He can feel Mycroft looking at him in the mirror and refuses to meet his eyes. “You tell me,” Mycroft says, with that same bland smoothness, as though they didn’t just have that little exchange, there. 

John makes up his mind at once. “Baker Street,” he says brusquely. “You can drop us off and take Mary home.” It’s where Sherlock wanted to go, anyway. He supposes he could put his foot down and insist on taking him to Molly’s lab, but he’s decided he would rather do it himself. 

Mary protests at once. “No, I’m coming with you.” 

“No.” John doesn’t look at her, either. “Not this time.”

“John – ” She is annoyed now. 

“I said no!” Something in his tone shuts them all up. To his right, Sherlock is notably silent. No one tries to discuss Moriarty or ask Sherlock what the hell he’s on about this time. Nothing. The flat silence bores into his ears like a drill. 

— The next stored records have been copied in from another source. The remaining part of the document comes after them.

(** * GhostRecon: the reconnaissance pipeline runner and its installer

    A shallow embedding of [recon.py] and [install.py].  Both programs are
    straight-line drivers around external processes, so the embedding is a
    state-and-exception monad over a small model of the host: a file map,
    a set of directories, the logger output and the history of what the
    script asked the operating system to do.  External programs are an
    oracle of the host ([exec]); nothing is assumed about them unless a
    theorem says so. *)

From Stdlib Require Import ZArith Ascii String List Lia DecimalString.
From stdpp Require Import base option list gmap strings.

Local Open Scope string_scope.
Local Open Scope list_scope.

(** ** Python string operations used by the two scripts

    Strings are sequences of 8-bit characters; on ASCII text the functions
    below agree with the [str] methods they are named after. *)
Module PyStr.

Definition LF : ascii := ascii_of_nat 10.

(** [str.isspace] on one character: TAB..CR, FS..US and the blank. *)
Definition isspace (c : ascii) : bool :=
  let n := nat_of_ascii c in
  ((9 <=? n)%nat && (n <=? 13)%nat) || ((28 <=? n)%nat && (n <=? 32)%nat).
(** * ZaectorCore scanner runner: a model of [runner.py]

    [runner.py] is a command-line script: it attaches to (or launches) a
    Chromium instance through Playwright, injects a scanner script, prints
    what the scanner returns as JSON and then decides whether the browser
    stays open.  Everything it does is a call to the outside (file system,
    Playwright, the two output channels, the process services), so the model
    is a small trace-and-exception monad run against a [world] that answers
    each call.  The standard-library functions the script relies on
    ([str.lower], [len], [json.dumps] with [indent=2]) are modelled after
    their documented behaviour; the primary output channel is a buffered
    stream, and the watchdog thread runs beside the main flow under a
    schedule of turns. *)

From Stdlib Require Import String Ascii List ZArith NArith Bool Lia.
From Stdlib Require Import Decimal DecimalString DecimalPos.
Import ListNotations.

Local Open Scope list_scope.
Local Open Scope string_scope.

Set Implicit Arguments.
Set Warnings "-register-all".

(* ===================================================================== *)
(** ** Python values, exceptions and text helpers *)
(* ===================================================================== *)

(** The classes of exception the handlers of the script tell apart:
    [except Exception] takes the first only, [except KeyboardInterrupt] the
    second only, a bare [except:] takes all of them; [sys.exit(n)] raises
    [SystemExit]. *)
Inductive exc_class : Type :=
| ExceptionClass
| KeyboardInterruptClass
| SystemExitClass (code : Z)
| OtherBaseExceptionClass.

Record exc : Type := MkExc { exc_cls : exc_class; exc_str : string }.

Definition is_Exception (e : exc) : bool :=
  match exc_cls e with ExceptionClass => true | _ => false end.

Definition is_KeyboardInterrupt (e : exc) : bool :=
  match exc_cls e with KeyboardInterruptClass => true | _ => false end.

(** What a call to the outside answers: it returns or it raises. *)
Inductive outcome (A : Type) : Type :=
| Returns (a : A)
| Raises (e : exc).
Arguments Raises {A} e.

(** [str.lower()] on the ASCII range. *)
Definition lower_ascii (c : ascii) : ascii :=
  let n := nat_of_ascii c in
  if andb (65 <=? n)%nat (n <=? 90)%nat then ascii_of_nat (n + 32) else c.

Fixpoint lower (s : string) : string :=
  match s with
  | EmptyString => EmptyString
  | String c r => String (lower_ascii c) (lower r)
  end.

(** [str(n)] for an integer. *)
Definition str_of_Z (z : Z) : string := NilZero.string_of_int (Z.to_int z).
Definition str_of_nat (n : nat) : string := str_of_Z (Z.of_nat n).

(** [str(b)] for a boolean, as an f-string shows it. *)
Definition str_of_bool (b : bool) : string := if b then "True" else "False".

Definition newline : string := String (ascii_of_nat 10) EmptyString.

(** The double-quote character. *)
Definition dquote : ascii := Eval cbv in ascii_of_nat 34.

(** [s[:n]] and [s[n:]]. *)
Fixpoint take (n : nat) (s : string) : string :=
  match n, s with
  | S k, String c r => String c (take k r)
  | _, _ => EmptyString
  end.

Fixpoint drop (n : nat) (s : string) : string :=
  match n, s with
  | S k, String _ r => drop k r
  | _, _ => s
  end.

(* ===================================================================== *)
(** ** [json.dumps(obj, indent=2)] *)
(* ===================================================================== *)

Module Json.

(** A Python string is a sequence of code points. *)
Definition pystr : Type := list N.

Inductive nzdigit : Type := N1 | N2 | N3 | N4 | N5 | N6 | N7 | N8 | N9.

(** A float, by what [repr] works from: the special values, the two
    zeros, and otherwise the sign, the shortest decimal digit string
    (first digit non-zero) and the position of the decimal point. *)
Inductive pyfloat : Type :=
| FNan
| FInf
| FNegInf
| FZero (neg : bool)
| FFinite (neg : bool) (lead : nzdigit) (more : uint) (decpt : Z).

(** What [page.evaluate] hands back: JSON-like data, plus objects such as
    [datetime] that [json] has no encoding for and that have no length,
    known by the name of their class. *)
Inductive value : Type :=
| VNone
| VBool (b : bool)
| VInt (z : Z)
| VFloat (f : pyfloat)
| VStr (s : pystr)
| VList (items : list value)
| VDict (members : list (pystr * value))
| VOpaque (cls : string).
(** An action scheduled without a worker, and a blocking one scheduled
    behind the queued collection of [w_worker_busy]. *)
Lemma scheduling_modes_witness :
  (worker_active (sched w_started) = false /\
   linc_Loreline_scheduleSync toy 0 TGc main_thread w_started
     = run_task toy TGc main_thread w_started) /\
  (worker_active (sched w_worker_busy) = true /\ frames_allocated w_worker_busy /\
   exists r w',
     linc_Loreline_scheduleSync toy 2 TInit main_thread w_worker_busy = Ok r w' /\
     ran_tasks (trace w') = [(TGc, WorkerThread 0); (TInit, WorkerThread 0)]).
Proof.
  split.
  - assert (Hact : worker_active (sched w_started) = false) by reflexivity.
    split; [exact Hact|].
    exact (proj1 (proj2 (proj1 (scheduling_modes toy TGc main_thread w_started) Hact)) 0%nat).
  - assert (Hact : worker_active (sched w_worker_busy) = true) by reflexivity.
    assert (Hwf : frames_allocated w_worker_busy).
    { intros t [= <-]. repeat constructor. }
    split; [exact Hact|]. split; [exact Hwf|].
    destruct (proj2 (scheduling_modes toy TInit main_thread w_worker_busy) Hact)
      as (t & Ht & _ & Hsync).
    injection Ht as <-. specialize (Hsync Hwf 2%nat).
    destruct (linc_Loreline_scheduleSync toy 2 TInit main_thread w_worker_busy)
      as [r w'|e w'|w'|w'|] eqn:Hs; try (vm_compute in Hs; discriminate).
    exists r, w'. split; [reflexivity|]. exact (proj1 Hsync).
Defined.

Mycroft stops the car outside the flat and does not offer any sort of assistance. Mary does not break her sulky silence and John avoids her eyes as he passes her window, though he can see that her profile is looking straight ahead in any case. He walks around the car and watches critically as Sherlock exits on his side, looking to see how unsteady he is on his feet. He seems to be fine, but then he was fine on the tarmac both before and after the plane, too. His eyes are no help – the pupils were dilated on the plane but contracted to normal size again immediately once exposed to daylight. Apart from his stumble on board, which could have happened to anyone after a rapid take-off, hard turn, and swift landing in short order, nothing in his movements has given indication of any lack of coordination or dizziness. John touched his forehead on the plane and it wasn’t noticeably cold or clammy, nor was it feverish. Has he managed to convince even his body to lie for him about this? 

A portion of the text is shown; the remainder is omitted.